Background: The objectives of this study were, first, to define the preoperative criteria for using solely the blue dye method and, second, to decrease its operator dependence in predicting axillary lymph node status.
Methods: Two hundred fifty-three women consecutively identified with operable breast cancer underwent sentinel lymph node (SLN) detection by the patent blue dye method followed by completion axillary lymph node dissection. A standard pathological examination was performed for all SLN. Then, a pathological color quality assessment (PCQA), which checked for the presence of the blue dye, was performed on the paraffin blocks of the nonmetastatic SLN. Six preoperative identifiable variables likely to influence the detection rate were examined.
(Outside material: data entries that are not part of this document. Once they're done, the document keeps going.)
Lemma add_partition_wp pid node s :
  fe_inv s ->
  wp (add_partition pid node)
    (fun i s' => i = pid /\ fe_rel s s' /\ is_Some (od_get pid s'.(fe_partitions)))
    (fun _ => fe_rel s) s.
Proof.
  intros Hi. pose proof (fe_rel_refl s Hi) as R. unfold add_partition.
  do 2 wp_step; [|done]. apply check_non_negative_ok in H as [-> Hpid]. do 2 wp_step.
  destruct (od_get pid (fe_partitions s)) as [p|] eqn:Hp.
  { apply wp_bind. apply (wp_mono (fun _ => fe_rel s) _ (fun _ => fe_rel s)); [|intros _ s' R'|done].
    - destruct (p_node_requirements p), node; try by wp_step. apply stable_use; [eauto with stable|done].
    - wp_step. split_and!; [done..|]. destruct (fr_parts _ _ R' _ _ Hp) as (q & ? & -> & _). done. }
  do 2 wp_step; [|done]. apply task_new_inv in H as [-> _]; [|apply Hi].
  apply wp_bind. eapply wp_mono; [by apply new_sink_wp| |done]. intros sink s1 (Hi1 & C1 & Est & Hsink).
  assert (fe_rel s s1) as R1 by (by apply same_core_rel).
  do 2 wp_step; [|done]. rename a into d.
  assert (desc_inv d /\ d.(d_task_id) = MkFteTaskId s.(fe_query_id) s.(fe_fragment_execution_id) pid) as [Hd Ed].
  { split; [by eapply fresh_desc_inv|]. unfold Descriptor.new in H. by inv_ok. }
  apply wp_bind. unfold alloc_descriptor. do 5 wp_step.
  match goal with |- wp _ _ _ ?x => set (s2 := x) end.
  assert (same_core s1 s2) as C2 by (apply same_core_eq; try done; by eexists).
  assert (fe_rel s1 s2) as R2 by (by apply same_core_rel).
  assert (fe_rel s s2) as R02 by (by eapply fe_rel_trans).
  do 2 wp_step; [|done].
  destruct (fresh_part_ok s s2 pid _ (length (st_heap (fe_storage s1))) d sink node a R02 Hpid eq_refl Hd Ed)
    as (Hok & Hf & Hsel & Href); [by cbn; apply list_lookup_middle|done|done|].
  do 2 wp_step. match goal with |- wp _ _ _ ?x => set (s3 := x) end.
  assert (od_get pid (fe_partitions s2) = None) as Hp2 by (cbn; by rewrite (sc_parts _ _ C1)).
  assert (fe_rel s2 s3) as R3.
  { apply insert_rel; [apply R2|done..|]. intros i q Hq. apply (fresh_descriptor s1) in Hq; [|done]. rewrite Href. lia. }
  assert (fe_rel s s3) as R03 by (by eapply fe_rel_trans).
  assert (od_get pid s3.(fe_partitions) = Some a) as Hg by (cbn; apply od_get_set_eq).
  wp_step. apply (wp_mono (fun _ => fe_rel s3) _ (fun _ => fe_rel s3)).
  - apply stable_use; [eauto with stable|]. apply fe_rel_refl, R3.
  - intros _ s4 R4. wp_step. split_and!; [done|by eapply fe_rel_trans|].
    destruct (fr_parts _ _ R4 _ _ Hg) as (q & ? & -> & _). done.
  - intros _ s4 R4. by eapply fe_rel_trans.
Qed.

Lemma add_partition_stable pid node : stable (add_partition pid node).
Proof.
  apply stable_wp. intros s Hs. eapply wp_mono; [by apply add_partition_wp| |done]. by intros ? ? (_ & ? & _).
Qed.

#[export] Hint Resolve add_partition_stable : stable.

(** ** One partition at a known state *)

Lemma od_set_set {V} (k : Z) (v1 v2 : V) d : od_set k v2 (od_set k v1 d) = od_set k v2 d.
Proof.
  induction d as [|[k' v'] d IH]; simpl; [by rewrite decide_True|].
  destruct (decide (k = k')) as [->|]; simpl; [by rewrite decide_True|by rewrite decide_False, IH].
Qed.

Lemma get_partition_wp pid p (Q : FteTaskPartition -> FragmentExecution -> Prop) E s :
  od_get pid s.(fe_partitions) = Some p -> Q p s -> wp (get_partition pid) Q E s.
Proof. intros Hp HQ. unfold get_partition. do 2 wp_step. rewrite Hp. by wp_step. Qed.

Lemma on_partition_wp {A} pid p (m : ST FteTaskPartition A) (Q : A -> FragmentExecution -> Prop) E s :
  od_get pid s.(fe_partitions) = Some p ->
  wp m (fun a q => Q a (s <| fe_partitions ::= od_set pid q |>))
       (fun e q => E e (s <| fe_partitions ::= od_set pid q |>)) p ->
  wp (on_partition pid m) Q E s.
Proof. intros Hp H. unfold on_partition. wp_step. eapply get_partition_wp; [done|]. by apply wp_zoom. Qed.

Lemma unknown_partition_wp {A} pid (Q : A -> FragmentExecution -> Prop) E s (k : FteTaskPartition -> ST _ A) :
  od_get pid s.(fe_partitions) = None -> E (KeyError "partition") s -> wp (sbind (get_partition pid) k) Q E s.
Proof. intros Hp HE. wp_step. unfold get_partition. do 2 wp_step. rewrite Hp. by wp_step. Qed.

(** A partition moved without an attempt being selected. *)
Lemma moved_intro s pid p q s' :
  fe_inv s -> od_get pid s.(fe_partitions) = Some p -> (exists tr, advance p tr q) ->
  q.(p_sink_handle) = p.(p_sink_handle) -> q.(p_selected_attempt) = p.(p_selected_attempt) ->
  s'.(fe_query_id) = s.(fe_query_id) -> s'.(fe_fragment_execution_id) = s.(fe_fragment_execution_id) ->
  s'.(fe_max_attempts) = s.(fe_max_attempts) -> s'.(fe_exchange) = s.(fe_exchange) ->
  s'.(fe_storage) = s.(fe_storage) -> s'.(fe_partitions) = od_set pid q s.(fe_partitions) ->
  s'.(fe_failed) = s.(fe_failed) || q.(p_failed) -> moved s pid p q s'.
Proof.
  intros Hi Hp A Hsink Hsel E1 E2 E3 E4 E5 E6 E7. split; try done.
  - intros i p' d _ Hd Hdi. rewrite E5. by exists d.
  - rewrite E4. destruct (fe_exchange s) as [t|] eqn:Et; [|done]. destruct (fi_exchange s Hi t Et) as [Ht Hs].
    split_and!; try done. intros i. case_decide; [|done]. subst i. rewrite Hs, Hsel. unfold selected_of. by rewrite Hp.
Qed.

Lemma lost_sink id err r p ready q :
  Partition.mark_attempt_failed id err r p = (Ok ready, q) -> q.(p_sink_handle) = p.(p_sink_handle).
Proof. unfold Partition.mark_attempt_failed, Partition.validate_attempt_task. intros H. by srun H. Qed.

Lemma revoked_sink id err p rv q :
  Partition.revoke_attempt id err p = (Ok rv, q) -> q.(p_sink_handle) = p.(p_sink_handle).
Proof. unfold Partition.revoke_attempt, Partition.validate_attempt_task. intros H. by srun H. Qed.

(** ** A failed attempt *)

Lemma task_failed_locked_stable attempt err retryable :
  stable (task_failed_locked attempt err retryable).
Proof.
  apply stable_wp. intros s0 Hs0. pose proof (fe_rel_refl s0 Hs0) as R0. unfold task_failed_locked. cbv zeta.
  set (pid := partition_id (task_id attempt)).
  destruct (od_get pid (fe_partitions s0)) as [p0|] eqn:Hp0; [|by apply unknown_partition_wp].
  wp_step. eapply get_partition_wp; [done|]. wp_step.
  eapply wp_mono; [apply (stable_use _ s0); [eauto with stable|done]| |done]. intros u s R. cbv beta in R. clear u.
  destruct (fr_parts _ _ R _ _ Hp0) as (p & tr0 & Hp & _). pose proof (fr_inv _ _ R) as Hi.
  assert (part_inv p) as Hpi by (apply (pk_inv s pid), (fi_parts s Hi), Hp).
  wp_step. eapply on_partition_wp; [done|].
  pose proof (mark_failed_wp (RObj attempt) err (retryable && failure_allows_retry err true) p Hpi) as Hw.
  unfold wp at 1. unfold wp in Hw. destruct (Partition.mark_attempt_failed _ _ _ p) as [[ready|e] q] eqn:Em.
  2: { subst q. eapply fe_rel_trans; [done|]. eapply moved_rel; [done|done|]. by apply quiet_moved, quiet_refl. }
  pose proof (lost_sink _ _ _ _ _ _ Em) as Hsink. destruct Hw as [A Hcase].
  match goal with |- wp _ _ _ ?x => set (s1 := x) end.
  assert (od_get pid s1.(fe_partitions) = Some q) as Hq by (cbn; apply od_get_set_eq).
  assert (q.(p_selected_attempt) = p.(p_selected_attempt)) as Hsel.
  { destruct Hcase as [(-> & _)|(a & r & _ & L & _)]; [done|by destruct L]. }
  assert (forall s', s' = s1 <| fe_failed := s.(fe_failed) || q.(p_failed) |> -> fe_rel s0 s') as Hdone.
  { intros s' ->. eapply fe_rel_trans; [done|]. eapply moved_rel; [done|exact Hp|].
    apply moved_intro; try done. by eexists. }
  destruct ready as [rt|].
  - destruct (is_memory_failure err).
    + wp_step. eapply on_partition_wp; [done|]. do 4 wp_step. eapply fe_rel_trans; [done|].
      assert (terminal q = false /\ p_running_attempts q = []) as [Ht Hr].
      { destruct Hcase as [(_ & ? & _)|(a & r & (_ & _ & Hg) & L & E)]; [done|].
        destruct (od_get_running p _ r Hpi Hg) as (_ & _ & _ & Hf & _). destruct L.
        destruct (_ && (1 <? _)); [|done]. unfold terminal. split; [|done]. by rewrite lost_finished, lost_failed, Hf. }
      eapply moved_rel; [done|exact Hp|]. apply (moved_intro s pid p (Partition.abandon q)); try done.
      * exists []. apply (advance_trans p [] q []); [done|]. apply abandon_advance; [apply A|done|done].
      * cbn. apply od_set_set.
      * cbn. by rewrite orb_true_r.
    + wp_step. eapply get_partition_wp; [done|]. do 2 wp_step.
      match goal with |- wp _ _ _ ?x => assert (fe_rel s0 x) as R2 end.
      { apply Hdone. destruct (p_failed q); [by rewrite orb_true_r|by rewrite orb_false_r]. }
      destruct (negb _ && _).
      * wp_step. eapply wp_mono; [apply stable_use; [|exact R2]| |done].
        -- apply on_partition_modify_stable. intros x Hx. apply advance_quiet; try done. keep_outcome.
        -- intros ? s' R'. by wp_step.
      * wp_step. eapply wp_mono; [apply stable_use; [eauto with stable|exact R2]| |done]. intros ? s' R'. by wp_step.
  - wp_step. eapply get_partition_wp; [done|]. do 3 wp_step. apply Hdone.
    destruct (p_failed q); [by rewrite orb_true_r|by rewrite orb_false_r].
Qed.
Results: The surgical detection (sd) rate was 84% (213 of 253) and the PCQA rate was 73% (185 of 253). Only breast size (sd, P = .0005; PCQA, P = .0007) and body mass index < or =30 (sd, P = .005; PCQA, P = .0007) were significant for SLN identification. Multivariate analysis revealed two independent factors influencing SLN identification: breast size (sd, P = .0001; PCQA, P = .002) and the timing of injection-injection prior to lumpectomy (sd, P = .04).
Conclusions: The optimal patient features for identifying the SLN by the patent blue dye method are small or medium-sized breasts, low body fat, and that the procedure is carried out prior to tumor excision. The PCQA offers a useful second assessment of the surgically removed SLN, introducing an independent element of quality control.